En C.-B., les travailleurs migrants voient les feux mettre leur avenir en péril
Les travailleurs migrants, qui jouent un rôle essentiel dans les vergers, les exploitations agricoles et les ranchs de la Colombie-Britannique, se retrouvent face à un avenir incertain après qu'un feu de forêt a ravagé la région de l'Okanagan, près de Summerland, les contraignant à évacuer sans savoir quand ils pourront rentrer chez eux.
Raul Gatica, membre de l'association de défense des droits Dignidad Migrante Society, raconte que son téléphone a commencé à sonner vers deux heures du matin samedi dernier, alors que l'incendie de Bald Range se propageait et que des ordres d'évacuation étaient donnés.
À la fin de la journée, il estime avoir parlé à une cinquantaine de travailleurs qui ont été contraints de partir, mais qui sont désormais confrontés à de nouveaux problèmes, car ils restent plusieurs jours sans salaire et les ordres d’évacuation se prolongent.
Il explique que les travailleurs étrangers temporaires sont déjà très mal payés, et que le fait de manquer ne serait-ce que quelques jours de travail, tout en devant remplacer les biens et la nourriture qu’ils ont dû laisser derrière eux, peut avoir des conséquences importantes.

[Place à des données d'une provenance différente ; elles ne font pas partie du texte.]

(* ===== verification/BridgeSocketClaims.v ===== *)
(** * Revoked keys, answers and broadcasts of a socket *)

From Stdlib Require Import ZArith Lia.
From S2P Require Import WbcmUsers WbcmDevices Prelude PyStr Json IpAddress ClientIp ApiKeys QueueIface Auth Redact RedactProps RequestLog Handlers HandlersProps BridgeSocket BridgeSocketProps.

(** ** Revocation *)


(** The socket has no key and will not take one from a message. *)
Definition cut_off (k : socket) : Prop := h_key (s_handler (k_site k)) = None ∧ kc_valid (k_keys k) = Some false.

Definition stays_cut_off (k k' : socket) : Prop := cut_off k → cut_off k'.

#[export] Instance stays_preorder : PreOrder stays_cut_off.
Proof. unfold stays_cut_off. split; [by intros k|]. intros x y z H1 H2 H. auto. Qed.



Section revocation.
Context (sha256_hex : list ascii → string) (jwt_decode : Z → string → string → jwt_answer).
Context (get_by_public_id : string → list user → option user).
Context (cfg : app_config) (rq : request) (services : list (string * service)).
Context (lg : request_logger) (upgrade_args : option json).
Context (encode : json → res string) (decode : string → res json) (py_str : json → string).
Context (py_eq : json → json → bool) (int_of_float : string → res Z).
Context (authenticate_device : json → prog socket ()).
Context (Hdev : device_only authenticate_device).

Abbreviation recheck := (_recheck_api_key (Ok ()) cfg rq).
Abbreviation let_in := (admit_message sha256_hex jwt_decode get_by_public_id (Ok ()) cfg rq py_str py_eq authenticate_device).








Context (br : string → json → json → prog socket (option json)).
Context (Hbr : ∀ name action input, within stays_cut_off (br name action input)).

Abbreviation handle := (handle_message sha256_hex jwt_decode get_by_public_id (Ok ()) cfg rq services encode py_str
  py_eq int_of_float authenticate_device br).








End revocation.


(** ** Answers *)

(** The service leaves the wire and the request being answered alone. *)
Definition same_exchange (k k' : socket) : Prop :=
  k_wire k' = k_wire k ∧ k_msg_id k' = k_msg_id k ∧ k_service k' = k_service k.

#[export] Instance same_exchange_preorder : PreOrder same_exchange.
Proof. split; [done|]. intros x y z (?&?&?) (?&?&?). split_and!; congruence. Qed.







Section answers.
Context (sha256_hex : list ascii → string) (jwt_decode : Z → string → string → jwt_answer).
Context (get_by_public_id : string → list user → option user).
Context (pool : res ()) (cfg : app_config) (rq : request) (services : list (string * service)).
Context (lg : request_logger) (upgrade_args : option json).
Context (encode : json → res string) (decode : string → res json) (py_str : json → string).
Context (py_eq : json → json → bool) (int_of_float : string → res Z).
Context (authenticate_device : json → prog socket ()).
Context (br : string → json → json → prog socket (option json)).

Abbreviation handle := (handle_message sha256_hex jwt_decode get_by_public_id pool cfg rq services encode py_str
  py_eq int_of_float authenticate_device br).
Abbreviation message_run := (on_message sha256_hex jwt_decode get_by_public_id pool cfg rq services lg upgrade_args encode decode py_str
  py_eq int_of_float authenticate_device br).










Context (Hdev : device_only authenticate_device).
Context (Hbr : ∀ name action input, within same_exchange (br name action input)).












End answers.


(** What an encoder makes of a frame, when it never fails. *)
Lemma write_frame encode v (wrap : bool) kwargs w w1 d :
  (if wrap then JObj [("data", v)] else v) = JObj d → wr_open (k_wire (w_st w)) = true →
  write_custom_message encode v wrap kwargs w = (w1, Ok ()) →
  ∃ text, encode (JObj (stamped (w_st w) kwargs d)) = Ok text
    ∧ wr_sent (k_wire (w_st w1)) = wr_sent (k_wire (w_st w)) ++ [text].
Proof.
  intros Hd Ho. unfold write_custom_message. erewrite bind_ok by done. rewrite Hd. cbv zeta.
  destruct (encode _) as [text|e]; [|by rewrite (bind_err _ _ _ _ _ eq_refl)].
  erewrite bind_ok by done. unfold send. rewrite update_run. intros [= <-]. exists text. split; [done|]. simpl.
  unfold put_frame. by rewrite Ho.
Qed.

Lemma write_ok encode v (wrap : bool) kwargs w :
  (∀ x, ∃ text, encode x = Ok text) →
  write_custom_message encode v wrap kwargs w = ((write_custom_message encode v wrap kwargs w).1, Ok ()).
Proof.
  intros He. unfold write_custom_message. erewrite bind_ok by done. cbv zeta.
  destruct (if wrap then _ else v); try (by unfold send; rewrite update_run);
    match goal with |- context[encode ?x] => destruct (He x) as [text ->] end; erewrite bind_ok by done; unfold send; by rewrite update_run.
Qed.

(** ** Broadcasts *)

(** What a socket puts into a message it writes. *)
Definition own_service (w : world socket) : option json :=
  s ← k_service (w_st w); if truthy s then Some s else None.
Definition own_id (w : world socket) : option json := JInt <$> k_msg_id (w_st w).

Definition or_else {A} (x y : option A) : option A := match x with Some _ => x | None => y end.

Lemma stamped_get w d k :
  dict_get k (stamped (w_st w) [] d)
  = if decide (k = "msg_id") then or_else (dict_get k d) (own_id w)
    else if decide (k = "service") then or_else (dict_get k d) (own_service w) else dict_get k d.
Proof.
  unfold stamped, own_id, own_service, dict_has. cbn [foldl].
  assert (Hs : ∀ m, dict_get k (match k_service (w_st w) with
      | Some service => if truthy service && negb (match dict_get "service" m with Some _ => true | None => false end)
                        then dict_set "service" service m else m
      | None => m end) = if decide (k = "service") then or_else (dict_get k m) (s ← k_service (w_st w); if truthy s then Some s else None)
                         else dict_get k m).
  { intros m. destruct (k_service (w_st w)) as [s|]; simpl.
    - destruct (truthy s); simpl; [|destruct (decide _); [by destruct (dict_get k m)|done]].
      destruct (dict_get "service" m) eqn:Hm; simpl.
      + destruct (decide (k = "service")) as [->|]; [by rewrite Hm|done].
      + rewrite dict_get_set. destruct (decide ("service" = k)) as [<-|]; [by rewrite decide_True, Hm|by rewrite decide_False].
    - destruct (decide _); [by destruct (dict_get k m)|done]. }
  set (m := match k_service _ with Some _ => _ | None => _ end). specialize (Hs d). fold m in Hs. clearbody m.
  destruct (k_msg_id (w_st w)) as [id|]; simpl.
  - destruct (dict_get "msg_id" m) eqn:Hm.
    + destruct (decide (k = "msg_id")) as [->|]; [|done]. rewrite Hm in Hs. rewrite decide_False in Hs by done. by rewrite Hm, <- Hs.
    + rewrite dict_get_set. destruct (decide ("msg_id" = k)) as [<-|].
      * rewrite decide_True by done. rewrite decide_False in Hs by done. by rewrite <- Hs, Hm.
      * by rewrite decide_False.
  - destruct (decide (k = "msg_id")) as [->|]; [|done]. rewrite decide_False in Hs by done. rewrite Hs. by destruct (dict_get _ d).
Qed.

(** One dictionary for everybody. A broadcast writes to every open socket
    once, in order, and what the message itself says arrives unchanged; but
    the message id and the service of a frame are those of the first socket
    so far that was answering a request: a socket further down the list gets
    the message id of a request it never made. *)
Theorem broadcast_shares encode d sockets i (w : world socket) :
  (∀ v, ∃ text, encode v = Ok text) → Forall (λ w, wr_open (k_wire (w_st w)) = true) sockets →
  sockets !! i = Some w →
  ∃ w' o text, broadcast encode (JObj d) sockets !! i = Some w'
    ∧ wr_sent (k_wire (w_st w')) = wr_sent (k_wire (w_st w)) ++ [text] ∧ encode (JObj o) = Ok text
    ∧ dict_get "msg_id" o = or_else (dict_get "msg_id" d) (head (omap own_id (take (S i) sockets)))
    ∧ dict_get "service" o = or_else (dict_get "service" d) (head (omap own_service (take (S i) sockets)))
    ∧ ∀ k, k ≠ "msg_id" → k ≠ "service" → dict_get k o = dict_get k d.
Proof.
  intros He Hopen. revert d i. induction Hopen as [|w0 sockets Ho Hopen IH]; intros d [|i] Hi; [done..| |].
  - injection Hi as <-. pose proof (write_ok encode (JObj d) false [] w0 He) as Hok.
    destruct (write_frame encode (JObj d) false [] w0 _ d eq_refl Ho Hok) as (text & Ht & Hs).
    exists (write_custom_message encode (JObj d) false [] w0).1, (stamped (w_st w0) [] d), text. cbn [broadcast take omap list_omap].
    split_and!; [done|done|done| | |].
    + rewrite stamped_get, decide_True by done. simpl. by destruct (own_id w0).
    + rewrite stamped_get, decide_False, decide_True by done. simpl. by destruct (own_service w0).
    + intros k H1 H2. by rewrite stamped_get, !decide_False.
  - destruct (IH (stamped (w_st w0) [] d) i Hi) as (w' & o & text & Hb & Hs & Ht & Hm & Hsv & Hr).
    exists w', o, text. split_and!; [exact Hb|done|done| | |].
    + rewrite Hm, stamped_get, decide_True by done. simpl. destruct (dict_get "msg_id" d), (own_id w0); done.
    + rewrite Hsv, stamped_get, decide_False, decide_True by done. simpl. destruct (dict_get "service" d), (own_service w0); done.
    + intros k H1 H2. rewrite Hr by done. by rewrite stamped_get, !decide_False.
Qed.

(** ** A concrete socket *)
Definition w_encode (v : json) : res string := match dumps v with Ok t => Ok t | Err _ => Ok "null" end.
Definition w_device (token : json) : prog socket () := mret ().
Definition w_service (n : Z) (name : string) (action data : json) : prog socket (option json) := mret (Some (JInt n)).
Definition w_row (disabled : option Z) : api_key :=
  ApiKey 1 "robot" "ak00ff" "" ["reports:*"] None None None None 0 0 disabled.
(** A socket whose key was read [age] ago. *)
Definition w_socket (age : Z) (disabled msg_id : option Z) : world socket :=
  World (Socket (Site (with_key true (Some (w_row None)) new_handler) (KeyTable [w_row disabled] 2) [] WbcmUsers.__init__)
           WbcmDevices.__init__ msg_id None None None (KeyCache (Some true) None 0 None) new_token (Wire true [] None) age) [] 0.
Definition w_services : list (string * service) := [("reports", Service true None)].
Definition w_logger : request_logger :=
  RequestLogger (HttpRequest "GET" "/v1/socket" [] None (BText "")) (λ _, "{}") (λ _, "") (λ _, None) (λ _, Some "{}").
Definition w_frame : string := sq "{'msg_id': 7, 'service': 'reports', 'data': {'action': 'daily'}}".
Abbreviation w_message n := (on_message of_chars (λ _ _ _, JwtInvalid) (λ _ _, None) (Ok ()) w_cfg (w_rq None None) w_services
  w_logger None w_encode loads (λ _, "?") (λ _ _, false) (λ _, Ok 0) w_device (w_service n) w_frame).

Lemma w_device_only : device_only w_device.
Proof. intros token [[] log clock]. done. Defined.

Lemma w_encode_total v : ∃ text, w_encode v = Ok text.
Proof. unfold w_encode. destruct (dumps v); by eexists. Defined.

Definition sent_by (r : world socket * res ()) : list string := wr_sent (k_wire (w_st r.1)).

Lemma socket_service_guarded_witness :
  sent_by (w_message 1 (w_socket 5 None None)) = [sq "{'data': 1, 'service': 'reports', 'msg_id': 7}"]
  ∧ ∃ service name flag action w1, find_service w_services (Some service) = Some (name, flag)
      ∧ key_covers w_cfg (λ _, "?") (s_handler (k_site (w_st w1))) service action ∧ needs_key flag = true.
Proof.
  split; [vm_compute; reflexivity|].
  assert (Hne : w_message 1 (w_socket 5 None None) ≠ w_message 2 (w_socket 5 None None)).
  { assert (H1 : sent_by (w_message 1 (w_socket 5 None None)) = [sq "{'data': 1, 'service': 'reports', 'msg_id': 7}"]) by (vm_compute; reflexivity).
    assert (H2 : sent_by (w_message 2 (w_socket 5 None None)) = [sq "{'data': 2, 'service': 'reports', 'msg_id': 7}"]) by (vm_compute; reflexivity).
    intros Heq. pose proof (eq_trans (eq_sym H1) (eq_trans (f_equal sent_by Heq) H2)). discriminate. }
  destruct (socket_service_guarded of_chars (λ _ _ _, JwtInvalid) (λ _ _, None) (Ok ()) w_cfg (w_rq None None) w_services
    w_logger None w_encode loads (λ _, "?") (λ _ _, false) (λ _, Ok 0) w_device (w_service 1) (w_service 2) w_frame (w_socket 5 None None)
    w_device_only Hne) as (id & service & name & flag & action & input & w1 & Hf & _ & _ & _ & _ & _ & Hk & _).
  assert (Hn : needs_key flag = true).
  { revert Hf. unfold find_service. destruct (dict_get _ w_services) as [sv|] eqn:E; [|discriminate].
    unfold w_services in E. simpl in E. destruct (decide _); [|discriminate]. injection E as <-. simpl. intros H. by injection H as _ <-. }
  exists service, name, flag, action, w1. split; [exact Hf|]. split; [apply (Hk Hn)|exact Hn].
Defined.



Lemma broadcast_shares_witness :
  let sockets := [w_socket 0 None None; w_socket 0 None (Some 7); w_socket 0 None None] in
  sent_by <$> ((λ w, (w, Ok ())) <$> broadcast w_encode (JObj [("news", JInt 1)]) sockets)
  = [[sq "{'news': 1}"]; [sq "{'news': 1, 'msg_id': 7}"]; [sq "{'news': 1, 'msg_id': 7}"]]
  ∧ ∃ o, dict_get "msg_id" o = Some (JInt 7) ∧ dict_get "news" o = Some (JInt 1)
      ∧ w_encode (JObj o) = Ok (sq "{'news': 1, 'msg_id': 7}").
Proof.
  intros sockets. split; [vm_compute; reflexivity|].
  destruct (broadcast_shares w_encode [("news", JInt 1)] sockets 2 (w_socket 0 None None) w_encode_total)
    as (w' & o & text & Hb & Hs & Ht & Hm & _ & Hr); [by repeat constructor|reflexivity|].
  assert (Hsent : sent_by <$> ((λ w, (w, Ok ())) <$> broadcast w_encode (JObj [("news", JInt 1)]) sockets !! 2%nat)
                  = Some [sq "{'news': 1, 'msg_id': 7}"]) by (vm_compute; reflexivity).
  rewrite Hb in Hsent. injection Hsent as Hsent. unfold sent_by in Hsent. simpl in Hsent. rewrite Hs in Hsent. injection Hsent as Htext.
  exists o. split; [exact Hm|]. split; [by apply Hr|]. by rewrite Ht, Htext.
Defined.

M. Gatica précise que la plupart des travailleurs migrants n’auront pas accumulé les 600 heures requises à ce stade précoce de la saison pour pouvoir prétendre à l’assurance-emploi.
Il estime que le gouvernement fédéral pourrait apporter son aide en abaissant ce seuil et en réduisant le délai d’attente pour le dépôt des demandes.

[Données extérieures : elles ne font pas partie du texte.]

(* ===== verification/Base64.v ===== *)
(** * Base64, as the crypto modules use it

    [base64.b64encode], [base64.b64decode(..., validate=True)] and their
    URL-safe forms over bytes. The decoder is CPython's [a2b_base64]: a
    machine over the position in the group of four, the padding seen and the
    bits left over; only the strict form refuses foreign characters and data
    after the padding. *)

From Stdlib Require Import ZArith Lia.
From S2P Require Import Prelude PyStr Json.

Definition bytes : Type := list ascii.

Definition PAD : ascii := "="%char.

Definition b64_value (a : ascii) : option Z :=
  if is_upper a then Some (code a - 65)
  else if is_lower a then Some (code a - 71)
  else if is_digit a then Some (code a + 4)
  else if Ascii.eqb a "+"%char then Some 62
  else if Ascii.eqb a "/"%char then Some 63
  else None.

Definition b64_char (n : Z) : ascii :=
  if n <? 26 then byte (n + 65)
  else if n <? 52 then byte (n + 71)
  else if n <? 62 then byte (n - 4)
  else if n =? 62 then "+"%char else "/"%char.

Fixpoint b64_groups (l : bytes) : list ascii :=
  match l with
  | [] => []
  | [a] => [b64_char (code a / 4); b64_char (code a mod 4 * 16); PAD; PAD]
  | [a; b] => [b64_char (code a / 4); b64_char (code a mod 4 * 16 + code b / 16); b64_char (code b mod 16 * 4); PAD]
  | a :: b :: c :: rest =>
      b64_char (code a / 4) :: b64_char (code a mod 4 * 16 + code b / 16)
      :: b64_char (code b mod 16 * 4 + code c / 64) :: b64_char (code c mod 64) :: b64_groups rest
  end.

Definition b64encode (l : bytes) : string := of_chars (b64_groups l).

(** [quad]: the position in the group; [pads]: the padding seen in it;
    [bits]: what is not yet written; [padded]: whether padding was seen. *)
Fixpoint a2b (strict : bool) (quad pads bits : Z) (padded : bool) (l : list ascii) : option bytes :=
  match l with
  | [] => if quad =? 0 then Some [] else None
  | a :: l =>
      if Ascii.eqb a PAD then
        if (2 <=? quad) && (4 <=? quad + (pads + 1)) then
          if strict && match l with [] => false | _ => true end then None else Some []
        else a2b strict quad (if 2 <=? quad then pads + 1 else pads) bits true l
      else
        match b64_value a with
        | None => if strict then None else a2b strict quad pads bits padded l
        | Some v =>
            if strict && padded then None
            else if quad =? 0 then a2b strict 1 0 v padded l
            else
              let '(out, bits) :=
                if quad =? 1 then (bits * 4 + v / 16, v mod 16)
                else if quad =? 2 then (bits * 16 + v / 4, v mod 4)
                else (bits * 64 + v, 0) in
              rest ← a2b strict ((quad + 1) mod 4) 0 bits padded l; Some (byte out :: rest)
        end
  end.

Definition is_ascii (s : string) : bool := all_chars (λ a, code a <? 128) s.

(** [base64.b64decode(s, validate=True)]; [None] for a [ValueError]. *)
Definition b64decode (s : string) : option bytes :=
  let l := chars s in
  if negb (is_ascii s) then None
  else match l with
       | a :: _ => if Ascii.eqb a PAD then None else a2b true 0 0 0 false l
       | [] => Some []
       end.

Definition to_urlsafe (a : ascii) : ascii :=
  if Ascii.eqb a "+"%char then "-"%char else if Ascii.eqb a "/"%char then "_"%char else a.
Definition from_urlsafe (a : ascii) : ascii :=
  if Ascii.eqb a "-"%char then "+"%char else if Ascii.eqb a "_"%char then "/"%char else a.

Definition urlsafe_b64encode (l : bytes) : string := of_chars (map to_urlsafe (b64_groups l)).

(** [base64.urlsafe_b64decode(s)]: not strict. *)
Definition urlsafe_b64decode (s : string) : option bytes :=
  if negb (is_ascii s) then None else a2b false 0 0 0 false (map from_urlsafe (chars s)).

(** ** Decoding what was encoded *)
Lemma code_range a : 0 <= code a < 256.
Proof. unfold code. pose proof (N_ascii_bounded a). lia. Qed.

Lemma code_byte n : 0 <= n < 256 → code (byte n) = n.
Proof. intros H. unfold code, byte. rewrite N_ascii_embedding by lia. lia. Qed.

Lemma byte_code a : byte (code a) = a.
Proof. unfold code, byte. rewrite N2Z.id. apply ascii_N_embedding. Qed.

(** A character of the alphabet: its value, and what it is not. *)
Lemma b64_char_ok n : 0 <= n < 64 →
  b64_value (b64_char n) = Some n ∧ Ascii.eqb (b64_char n) PAD = false ∧ code (b64_char n) < 128
  ∧ from_urlsafe (to_urlsafe (b64_char n)) = b64_char n ∧ Ascii.eqb (to_urlsafe (b64_char n)) PAD = false
  ∧ code (to_urlsafe (b64_char n)) < 128.
Proof.
  intros Hn.
  assert (H : forallb (λ k, let a := b64_char (Z.of_nat k) in
      bool_decide (b64_value a = Some (Z.of_nat k)) && negb (Ascii.eqb a PAD) && (code a <? 128)
      && Ascii.eqb (from_urlsafe (to_urlsafe a)) a && negb (Ascii.eqb (to_urlsafe a) PAD) && (code (to_urlsafe a) <? 128)) (seq 0 64) = true)
    by (vm_compute; reflexivity).
  rewrite forallb_forall in H. specialize (H (Z.to_nat n)). rewrite Z2Nat.id in H by lia.
  assert (Hin : In (Z.to_nat n) (seq 0 64)) by (apply in_seq; lia). specialize (H Hin). cbv zeta in H.
  rewrite !andb_true_iff, !negb_true_iff, bool_decide_eq_true, Ascii.eqb_eq, !Z.ltb_lt in H. naive_solver.
Qed.

(** The text of [n] bytes: characters of the alphabet and the padding that
    fills the last group. *)
Definition in_alphabet (a : ascii) : Prop := ∃ n, 0 <= n < 64 ∧ a = b64_char n.

Lemma alphabet n : 0 <= n < 64 → in_alphabet (b64_char n).
Proof. by exists n. Qed.

Lemma three_ind (P : bytes → Prop) :
  P [] → (∀ a, P [a]) → (∀ a b, P [a; b]) → (∀ a b c l, P l → P (a :: b :: c :: l)) → ∀ l, P l.
Proof.
  intros H0 H1 H2 H3. refine (fix go l := match l with [] => H0 | [a] => H1 a | [a; b] => H2 a b
    | a :: b :: c :: l => H3 a b c l (go l) end).
Qed.

Ltac b64_bounds :=
  repeat match goal with |- context[code ?a] => lazymatch goal with H : 0 <= code a < 256 |- _ => fail | _ => pose proof (code_range a) end end;
  Z.to_euclidean_division_equations; lia.

Lemma groups_shape l :
  ∃ body k, b64_groups l = body ++ replicate k PAD ∧ Forall in_alphabet body
    ∧ Z.of_nat k = (- Z.of_nat (length body)) mod 4 ∧ (k <= 2)%nat.
Proof.
  induction l as [|a|a b|a b c l (body & k & He & Hb & Hk & Hle)] using three_ind.
  - exists [], 0%nat. split_and!; [done|constructor|done|lia].
  - exists [b64_char (code a / 4); b64_char (code a mod 4 * 16)], 2%nat. split_and!; [done| |done|lia].
    repeat (apply Forall_cons_2; [apply alphabet; b64_bounds|]). constructor.
  - exists [b64_char (code a / 4); b64_char (code a mod 4 * 16 + code b / 16); b64_char (code b mod 16 * 4)], 1%nat.
    split_and!; [done| |done|lia].
    repeat (apply Forall_cons_2; [apply alphabet; b64_bounds|]). constructor.
  - exists (b64_char (code a / 4) :: b64_char (code a mod 4 * 16 + code b / 16)
      :: b64_char (code b mod 16 * 4 + code c / 64) :: b64_char (code c mod 64) :: body), k.
    split_and!; [by cbn [b64_groups]; rewrite He| | |done].
    + repeat (apply Forall_cons_2; [apply alphabet; b64_bounds|]). done.
    + rewrite Hk. cbn [length]. rewrite !Nat2Z.inj_succ. Z.to_euclidean_division_equations; lia.
Qed.

Lemma a2b_first strict n l : 0 <= n < 64 → a2b strict 0 0 0 false (b64_char n :: l) = a2b strict 1 0 n false l.
Proof. intros Hn. destruct (b64_char_ok n Hn) as (Hv & Hp & _). cbn [a2b]. rewrite Hp, Hv. by destruct strict. Qed.

(** The three later positions of a group: the byte that is complete and the
    bits that stay. *)
Lemma a2b_later strict q bits n bits' a l :
  0 <= n < 64 →
  (q = 1 ∧ code a = bits * 4 + n / 16 ∧ bits' = n mod 16) ∨ (q = 2 ∧ code a = bits * 16 + n / 4 ∧ bits' = n mod 4)
  ∨ (q = 3 ∧ code a = bits * 64 + n ∧ bits' = 0) →
  a2b strict q 0 bits false (b64_char n :: l) = (rest ← a2b strict ((q + 1) mod 4) 0 bits' false l; Some (a :: rest)).
Proof.
  intros Hn Hin. destruct (b64_char_ok n Hn) as (Hv & Hp & _). cbn [a2b]. rewrite Hp, Hv, andb_false_r.
  destruct Hin as [(-> & Ha & ->)|[(-> & Ha & ->)|(-> & Ha & ->)]]; simpl; by rewrite <- Ha, byte_code.
Qed.

Lemma a2b_groups strict l : a2b strict 0 0 0 false (b64_groups l) = Some l.
Proof.
  induction l as [|a|a b|a b c l IH] using three_ind; [done|..]; cbn [b64_groups].
  - rewrite a2b_first by b64_bounds.
    rewrite (a2b_later strict 1 _ _ 0 a); [by destruct strict|b64_bounds|].
    left. split_and!; b64_bounds.
  - rewrite a2b_first by b64_bounds.
    rewrite (a2b_later strict 1 _ _ (code b / 16) a); [|b64_bounds|].
    2: { left. split_and!; b64_bounds. }
    rewrite (a2b_later strict ((1 + 1) mod 4) _ _ 0 b); [by destruct strict|b64_bounds|].
    right; left. split_and!; b64_bounds.
  - rewrite a2b_first by b64_bounds.
    rewrite (a2b_later strict 1 _ _ (code b / 16) a); [|b64_bounds|].
    2: { left. split_and!; b64_bounds. }
    rewrite (a2b_later strict ((1 + 1) mod 4) _ _ (code c / 64) b); [|b64_bounds|].
    2: { right; left. split_and!; b64_bounds. }
    rewrite (a2b_later strict (((1 + 1) mod 4 + 1) mod 4) _ _ 0 c); [|b64_bounds|].
    2: { right; right. split_and!; b64_bounds. }
    change (((((1 + 1) mod 4 + 1) mod 4) + 1) mod 4) with 0. by rewrite IH.
Qed.

Lemma groups_ascii l : forallb (λ a, code a <? 128) (b64_groups l) = true.
Proof.
  destruct (groups_shape l) as (body & k & -> & Hb & _). rewrite forallb_app. apply andb_true_iff. split.
  - apply forallb_forall. intros a Ha. rewrite Forall_forall in Hb. apply list_elem_of_In, Hb in Ha as (n & Hn & ->).
    apply Z.ltb_lt. by destruct (b64_char_ok n Hn) as (_ & _ & ? & _).
  - apply forallb_forall. intros a Ha. apply list_elem_of_In, elem_of_replicate in Ha as [-> _]. done.
Qed.

Lemma b64decode_encode l : b64decode (b64encode l) = Some l.
Proof.
  unfold b64decode, b64encode, is_ascii, all_chars. rewrite chars_of_chars, groups_ascii. cbn [negb].
  destruct (b64_groups l) as [|a t] eqn:Hg.
  { destruct l as [|a [|b [|c l]]]; done. }
  assert (Ha : Ascii.eqb a PAD = false).
  { destruct l as [|x [|y [|z l]]]; cbn [b64_groups] in Hg; [done|..]; injection Hg as <- _;
      apply b64_char_ok; b64_bounds. }
  rewrite Ha, <- Hg. apply a2b_groups.
Qed.

(** ** URL-safe, with the padding dropped *)

Lemma drop_while_pad k l : Forall (λ a, Ascii.eqb PAD a = false) l → drop_while (Ascii.eqb PAD) (replicate k PAD ++ l) = l.
Proof. intros Hl. induction k as [|k IH]; [|done]. destruct Hl as [|a l Ha Hl]; [done|]. cbn [replicate app drop_while]. by rewrite Ha. Qed.

Lemma pad_sym a : Ascii.eqb PAD a = Ascii.eqb a PAD.
Proof. apply Ascii.eqb_sym. Qed.

Lemma urlsafe_shape l : ∃ body k, map to_urlsafe (b64_groups l) = body ++ replicate k PAD
  ∧ Forall (λ a, Ascii.eqb PAD a = false ∧ code a < 128) body ∧ Z.of_nat k = (- Z.of_nat (length body)) mod 4
  ∧ map from_urlsafe (body ++ replicate k PAD) = b64_groups l.
Proof.
  destruct (groups_shape l) as (body & k & -> & Hb & Hk & _). exists (map to_urlsafe body), k. split_and!.
  - rewrite map_app. f_equal. clear. induction k; [done|]. simpl. by f_equal.
  - clear Hk. induction Hb as [|a body (n & Hn & ->) Hb IH]; [constructor|]. apply Forall_cons_2; [|exact IH]. rewrite pad_sym.
    destruct (b64_char_ok n Hn) as (_ & _ & _ & _ & ? & ?). done.
  - by rewrite length_map.
  - rewrite map_app. f_equal.
    + clear Hk. induction Hb as [|a body (n & Hn & ->) Hb IH]; [done|]. simpl. f_equal; [|done]. by apply b64_char_ok.
    + clear. induction k; [done|]. simpl. by f_equal.
Qed.

Lemma rstrip_pad body k :
  Forall (λ a, Ascii.eqb PAD a = false) body → rstrip_by (Ascii.eqb PAD) (of_chars (body ++ replicate k PAD)) = of_chars body.
Proof.
  intros Hb. unfold rstrip_by. rewrite chars_of_chars, rev_app_distr.
  replace (rev (replicate k PAD)) with (replicate k PAD).
  2: { clear. induction k as [|k IH]; [done|]. cbn [replicate rev]. rewrite <- IH. apply replicate_cons_app. }
  rewrite drop_while_pad, rev_involutive; [done|]. by apply Forall_rev.
Qed.

Lemma ascii_len l : Forall (λ a, code a < 128) l → py_len (of_chars l) = Z.of_nat (length l).
Proof.
  intros Hl. unfold py_len. rewrite chars_of_chars. f_equal. f_equal.
  induction Hl as [|a l Ha Hl IH]; [done|]. cbn [List.filter].
  replace (is_continuation a) with false; [exact (f_equal (cons a) IH)|].
  unfold is_continuation. by rewrite (proj2 (Z.leb_gt _ _)).
Qed.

Une déclaration du ministère de l'Immigration, des Réfugiés et de la Citoyenneté Canada indique que le gouvernement a apporté des modifications en avril afin de permettre aux résidents temporaires touchés par une catastrophe naturelle de disposer d’un délai pouvant aller jusqu’à six mois pour demander le rétablissement ou la prolongation de leur statut.
Le ministère précise que les travailleurs étrangers temporaires titulaires d’un permis de travail lié à un employeur spécifique, y compris ceux touchés par les feux de forêt, peuvent d’ores et déjà rechercher un nouvel emploi pendant leur séjour au Canada et demander un nouveau permis de travail.
Ceux qui trouvent un nouvel emploi peuvent commencer à travailler en attendant la décision concernant leur demande de permis de travail, conformément à la politique générale d’IRCC relative au changement d’employeur, ajoute la déclaration.